[MATERIAL TO PROCESS Boundary: Start]

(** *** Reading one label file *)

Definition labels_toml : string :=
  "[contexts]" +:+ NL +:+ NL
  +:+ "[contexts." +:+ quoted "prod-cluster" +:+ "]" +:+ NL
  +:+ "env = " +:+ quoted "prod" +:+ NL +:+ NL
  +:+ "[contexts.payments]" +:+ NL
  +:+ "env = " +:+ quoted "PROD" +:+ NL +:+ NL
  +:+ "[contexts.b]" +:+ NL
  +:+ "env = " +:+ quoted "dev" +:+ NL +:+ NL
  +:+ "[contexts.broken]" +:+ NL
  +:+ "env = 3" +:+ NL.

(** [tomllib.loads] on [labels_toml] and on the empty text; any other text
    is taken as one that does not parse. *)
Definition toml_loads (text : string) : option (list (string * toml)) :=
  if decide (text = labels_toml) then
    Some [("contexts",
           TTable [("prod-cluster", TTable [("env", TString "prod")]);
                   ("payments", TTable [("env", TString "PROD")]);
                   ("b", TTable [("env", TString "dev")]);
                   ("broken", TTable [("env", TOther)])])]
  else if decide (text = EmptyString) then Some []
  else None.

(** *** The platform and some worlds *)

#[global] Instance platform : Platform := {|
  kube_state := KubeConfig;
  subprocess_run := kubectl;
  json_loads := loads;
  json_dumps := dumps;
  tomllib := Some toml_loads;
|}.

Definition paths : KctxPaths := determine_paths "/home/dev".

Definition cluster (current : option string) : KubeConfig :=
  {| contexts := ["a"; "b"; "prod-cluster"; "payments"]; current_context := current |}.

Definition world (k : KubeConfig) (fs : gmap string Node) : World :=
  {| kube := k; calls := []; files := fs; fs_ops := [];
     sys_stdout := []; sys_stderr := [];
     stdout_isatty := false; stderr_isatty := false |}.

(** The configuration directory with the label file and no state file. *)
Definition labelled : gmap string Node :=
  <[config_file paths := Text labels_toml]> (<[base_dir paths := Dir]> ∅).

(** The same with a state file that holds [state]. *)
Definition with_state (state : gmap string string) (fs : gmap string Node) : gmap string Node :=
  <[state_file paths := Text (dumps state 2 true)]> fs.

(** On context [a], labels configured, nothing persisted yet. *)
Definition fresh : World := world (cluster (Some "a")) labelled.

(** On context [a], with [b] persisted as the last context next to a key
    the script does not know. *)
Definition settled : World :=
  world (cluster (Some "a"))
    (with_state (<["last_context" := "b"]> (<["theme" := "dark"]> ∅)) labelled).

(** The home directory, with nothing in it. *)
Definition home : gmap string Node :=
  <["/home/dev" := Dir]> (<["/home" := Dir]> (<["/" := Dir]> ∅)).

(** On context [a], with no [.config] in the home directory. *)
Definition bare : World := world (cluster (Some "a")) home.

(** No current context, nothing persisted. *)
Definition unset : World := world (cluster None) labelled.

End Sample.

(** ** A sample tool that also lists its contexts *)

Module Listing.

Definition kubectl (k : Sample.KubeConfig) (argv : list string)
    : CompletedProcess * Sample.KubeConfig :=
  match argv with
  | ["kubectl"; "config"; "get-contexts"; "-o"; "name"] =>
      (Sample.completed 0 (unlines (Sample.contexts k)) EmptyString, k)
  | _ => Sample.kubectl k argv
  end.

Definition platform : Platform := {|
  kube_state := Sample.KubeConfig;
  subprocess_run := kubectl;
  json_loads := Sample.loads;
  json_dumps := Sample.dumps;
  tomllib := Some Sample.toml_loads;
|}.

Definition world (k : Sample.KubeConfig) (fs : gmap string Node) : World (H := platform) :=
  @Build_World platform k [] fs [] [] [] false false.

[MATERIAL TO PROCESS Boundary: End]

### TASK INSTRUCTIONS:
Starting at the top of the listing above, repeat every line exactly until the line that contains "is taken as one that does not parse. *)" has been repeated too.

### WRITTEN ANSWER:
(** *** Reading one label file *)

Definition labels_toml : string :=
  "[contexts]" +:+ NL +:+ NL
  +:+ "[contexts." +:+ quoted "prod-cluster" +:+ "]" +:+ NL
  +:+ "env = " +:+ quoted "prod" +:+ NL +:+ NL
  +:+ "[contexts.payments]" +:+ NL
  +:+ "env = " +:+ quoted "PROD" +:+ NL +:+ NL
  +:+ "[contexts.b]" +:+ NL
  +:+ "env = " +:+ quoted "dev" +:+ NL +:+ NL
  +:+ "[contexts.broken]" +:+ NL
  +:+ "env = 3" +:+ NL.

(** [tomllib.loads] on [labels_toml] and on the empty text; any other text
    is taken as one that does not parse. *)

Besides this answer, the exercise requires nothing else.